Work instructions:
If a line below contains the string "SolveTy", return that line.

━━━━━━

Lemma covered_refrees s s' u : refrees s s' -> covered s u -> covered s' u.
Proof.
  intros Hr Hc w c l Hw Hfree. destruct (rf_free _ _ Hr _ _ _ Hfree) as (c' & l' & Hv & Hle & _).
  destruct (Hc w c' l'); [by apply (refrees_reaches _ _ _ _ Hr)|done|]. split; [done|lia].
Qed.

(** The postcondition of the walk over several types. *)
Definition walked (s : InferCtx) (ts : list SolveTy) (visited : gset nat)
    (out : bool * gset nat) (s' : InferCtx) : Prop :=
  refrees s s'
  /\ (out.1 = true -> exists t, t ∈ ts /\ below s t target)
  /\ (out.1 = false -> Forall (covers_ty s') ts /\ forall u, u ∈ out.2 -> u ∈ visited \/ covered s' u).

(** A visited variable met again is covered. *)
Definition met_covered (s : InferCtx) (visited : gset nat) (t : SolveTy) : Prop :=
  forall u, u ∈ visited -> below s t u -> covered s u.

Lemma any_occurs_settles {A} (pr : A -> SolveTy) (f : nat -> A -> gset nat -> CX (bool * gset nat)) (xs : list A) :
  forall s visited,
  (forall x s' visited', x ∈ xs -> refrees s s' -> met_covered s' visited' (pr x) ->
    settles (fun fuel => f fuel x visited') s' (walked s' [pr x] visited')) ->
  (forall x, x ∈ xs -> met_covered s visited (pr x)) ->
  settles (fun fuel => any_occurs (f fuel) xs visited) s (walked s (pr <$> xs) visited).
Proof.
  induction xs as [|x xs IH]; intros s visited Hf Hm; simpl.
  { apply settles_ret. split; [apply refrees_refl|]. split; [done|]. intros _. split; [constructor|by left]. }
  eapply settles_bind; [apply Hf; [left|apply refrees_refl|apply Hm; left]|].
  intros [b visited1] s1 (Hr1 & Ht1 & Hf1). simpl in Ht1, Hf1 |- *. destruct b.
  { apply settles_ret. split; [done|]. split; [|done]. intros _.
    destruct (Ht1 eq_refl) as (t & ->%list_elem_of_singleton & Hb). exists (pr x). split; [left|done]. }
  destruct (Hf1 eq_refl) as [Hc1 Hv1]. rewrite Forall_singleton in Hc1.
  eapply settles_mono; [apply IH|].
  - intros y s' visited' Hy Hr Hmc. apply Hf; [by right|by eapply refrees_trans|done].
  - intros y Hy u Hu Hb. destruct (Hv1 u Hu) as [Hold|?]; [|done].
    eapply covered_refrees; [done|]. apply (Hm y); [by right|done|]. by apply (refrees_below _ _ _ _ Hr1).
  - intros [b visited2] s2 (Hr2 & Ht2 & Hf2). simpl in *. split; [by eapply refrees_trans|]. simpl. split.
    + intros ->. destruct (Ht2 eq_refl) as (t & Hin & Hb). exists t. split; [by right|].
      by apply (refrees_below _ _ _ _ Hr1).
    + intros ->. destruct (Hf2 eq_refl) as [Hc2 Hv2]. split.
      * constructor; [|done]. intros u Hu. eapply covered_refrees; [done|by apply Hc1].
      * intros u Hu. destruct (Hv2 u Hu) as [Hu1|?]; [|by right].
        destruct (Hv1 u Hu1) as [?|?]; [by left|right; by eapply covered_refrees].
Qed.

━━━━━━

Result:
Definition walked (s : InferCtx) (ts : list SolveTy) (visited : gset nat)
Definition met_covered (s : InferCtx) (visited : gset nat) (t : SolveTy) : Prop :=
Lemma any_occurs_settles {A} (pr : A -> SolveTy) (f : nat -> A -> gset nat -> CX (bool * gset nat)) (xs : list A) :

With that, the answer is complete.